The Economics of Public Utilities
In a hydroelectric project like Muskrat Falls both transmission and generation are capital intensive, which means that operating and labour costs will be relatively low during operations while capital costs will be high. For the LIL the main annual costs are the return on equity, the interest on guaranteed debt, followed by depreciation and then operating and maintenance costs (including fuel).
Public utilities often require large investments in order to provide services to many users, such as transmission and communications lines. They tend to come in large units, such as long distance transmission lines, hydroelectric dams, and nuclear power stations and cannot easily be replicated, certainly not in a small province. The LIL is a perfect example of such a large indivisible unit which cannot be replicated without placing new towers and new wires. Monopolies tend to form in an industry where it makes no sense to duplicate infrastructure and where competing firms find it hard to gain access. In order to control such monopolies governments establish public utility tribunals to protect consumers and to simulate the impact of competition.
There is a balancing act that public utility boards must achieve in keeping rates affordable for consumers while at the same time allowing investors a competitive rate of return, sufficient to encourage the large investment in infrastructure that is necessary.
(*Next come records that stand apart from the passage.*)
(** * gubernator: Kubernetes peer discovery and statsd metrics

    A shallow embedding of [kubernetes.go] (the [K8sPool] peer discovery
    engine) and of the aggregation loop of the statsd metrics collector,
    together with the properties the specification states about them.

    Go code with effects is embedded in a small state-and-panic monad
    [Go]: a computation takes the current [World] and returns the new
    world together with a result, a panic, or the fact that it is still
    blocked.  Everything the code does that an outside observer can see
    (log lines, calls of the consumer callback, calls into the Kubernetes
    client) is appended to the world's trace in program order. *)

From Stdlib Require Import Ascii.
From stdpp Require Import gmap strings list fin_maps.

Open Scope string_scope.
Open Scope list_scope.
Open Scope Z_scope.

(** ** Go runtime: panics, channels, results *)

Inductive PanicKind :=
| NilDereference        (* invalid memory address or nil pointer dereference *)
| CloseOfNilChannel     (* close of nil channel *)
| CloseOfClosedChannel. (* close of closed channel *)

(** A [chan struct{}] that is only ever closed, never sent on. *)
Inductive Chan := ChanNil | ChanOpen | ChanClosed.

Inductive Res (A : Type) :=
| Ret (a : A)            (* the call returned [a] *)
| Panic (p : PanicKind)  (* the goroutine panicked *)
| Blocked.               (* the call has not returned yet *)
Arguments Ret {A} a.
Arguments Panic {A} p.
Arguments Blocked {A}.

Definition is_Ret {A} (r : Res A) : bool :=
  match r with Ret _ => true | _ => false end.

(** ** Kubernetes API objects, as far as the code reads them *)

Record ObjectMeta := { Namespace : string; Name : string }.

Record EndpointAddress := { IP : string }.

Record EndpointPort := { PortName : string; Port : Z }.

Record EndpointSubset := {
  Addresses : list EndpointAddress;
  Ports : list EndpointPort
}.

Record Endpoints := { Meta : ObjectMeta; Subsets : list EndpointSubset }.

(** The dynamic values ([interface{}]) an informer store and its event
    handlers deal with: a [*v1.Endpoints], some other API object with
    metadata, or the tombstone [cache.DeletedFinalStateUnknown] that a
    delete notification carries when the final state was missed. *)
Inductive Object :=
| ObjEndpoints (ep : Endpoints)
| ObjOther (ty : string) (meta : ObjectMeta)
| ObjTombstone (key : string) (last : Object).

(** [reflect.TypeOf(obj).String()] *)
Definition TypeOf (obj : Object) : string :=
  match obj with
  | ObjEndpoints _ => "*v1.Endpoints"
  | ObjOther ty _ => ty
  | ObjTombstone _ _ => "cache.DeletedFinalStateUnknown"
  end.

(** The type assertion of [obj] to a pointer to [api_v1.Endpoints]: the
    pointer and [ok];
    when [ok] is false the pointer is nil. *)
Definition assertEndpoints (obj : Object) : option Endpoints * bool :=
  match obj with
  | ObjEndpoints ep => (Some ep, true)
  | _ => (None, false)
  end.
Power rates need to be affordable to consumers yet high enough to cover costs, including a return on equity investment. 
Public utilities boards set rates through a hearing process which involves a lot of technical data, including demand projections and projections of costs. Fuel costs must be estimated, along with labour costs and other operating costs. The cost of borrowed capital is estimated, based on projected borrowing and forecasts of the interest cost which must be incurred. 
The concept of a “test year” is used to avoid having to undertake costly hearings too frequently. Included in the rate-setting exercise is an estimate of how high the return on equity (ROE) must be to ensure the investment capital is forthcoming. The estimate is comprised of a risk free component which is normally 30 year government of Canada bonds. To this an estimate is added an estimate of the risk premium appropriate for the electric utility industry. The regulator compiles all of these costs together and sets power rates to generate the allowed rate of return. These costs are compiled annually and equity investors receive their return while those who invest in bonds receive interest payments. The yearly costs are known as “revenue requirements” and they include capital costs (ROE, depreciation, interest payments) as well as labour costs and the cost of fuel purchases.

Public Utility Accounting 
The methodology applied by regulators to calculate these revenue requirements is known as “cost of service” regulation, because in each year the costs are added and the ratepayer is called upon to pay for all costs incurred, as verified by the regulator. The methodology used for Muskrat Falls’ generation assets is quite different, mainly because the province’s equity return is not paid out on a yearly basis but is instead recovered over the 50 year life of the project, leading to rising payments toward the end of the project’s life. This is in contrast to the normal declining revenue requirements of a typical public utility following COS methodology, as exemplified by the LIL. The reason for adopting this non-traditional approach was to avoid rate shock. However, as we all know, this lofty goal was not achieved and monumental rate shock is staring us all in the face. 
The charts below show the impact of combining COS and non-COS accounting. Chart 1 shows the full revenue requirements to be recovered from customers on the Island for generation and transmission assets. Because generation assets are more costly than the transmission assets, and also require an equity rich (35%) capital structure, their revenue requirements dominate the picture. Revenue requirements for Muskrat Falls will in the first year more than double the $700 million in revenue requirements prior to Muskrat Falls coming on stream, adding costs exceeding $800 million and raising utility cost on the Island to a staggering $1.5 billion, higher than our spending on education and 50% of health care spending. By 2030 these additional Muskrat Falls costs will rise to $1 billion annually and by 2069 they will amount to over $2.5 billion.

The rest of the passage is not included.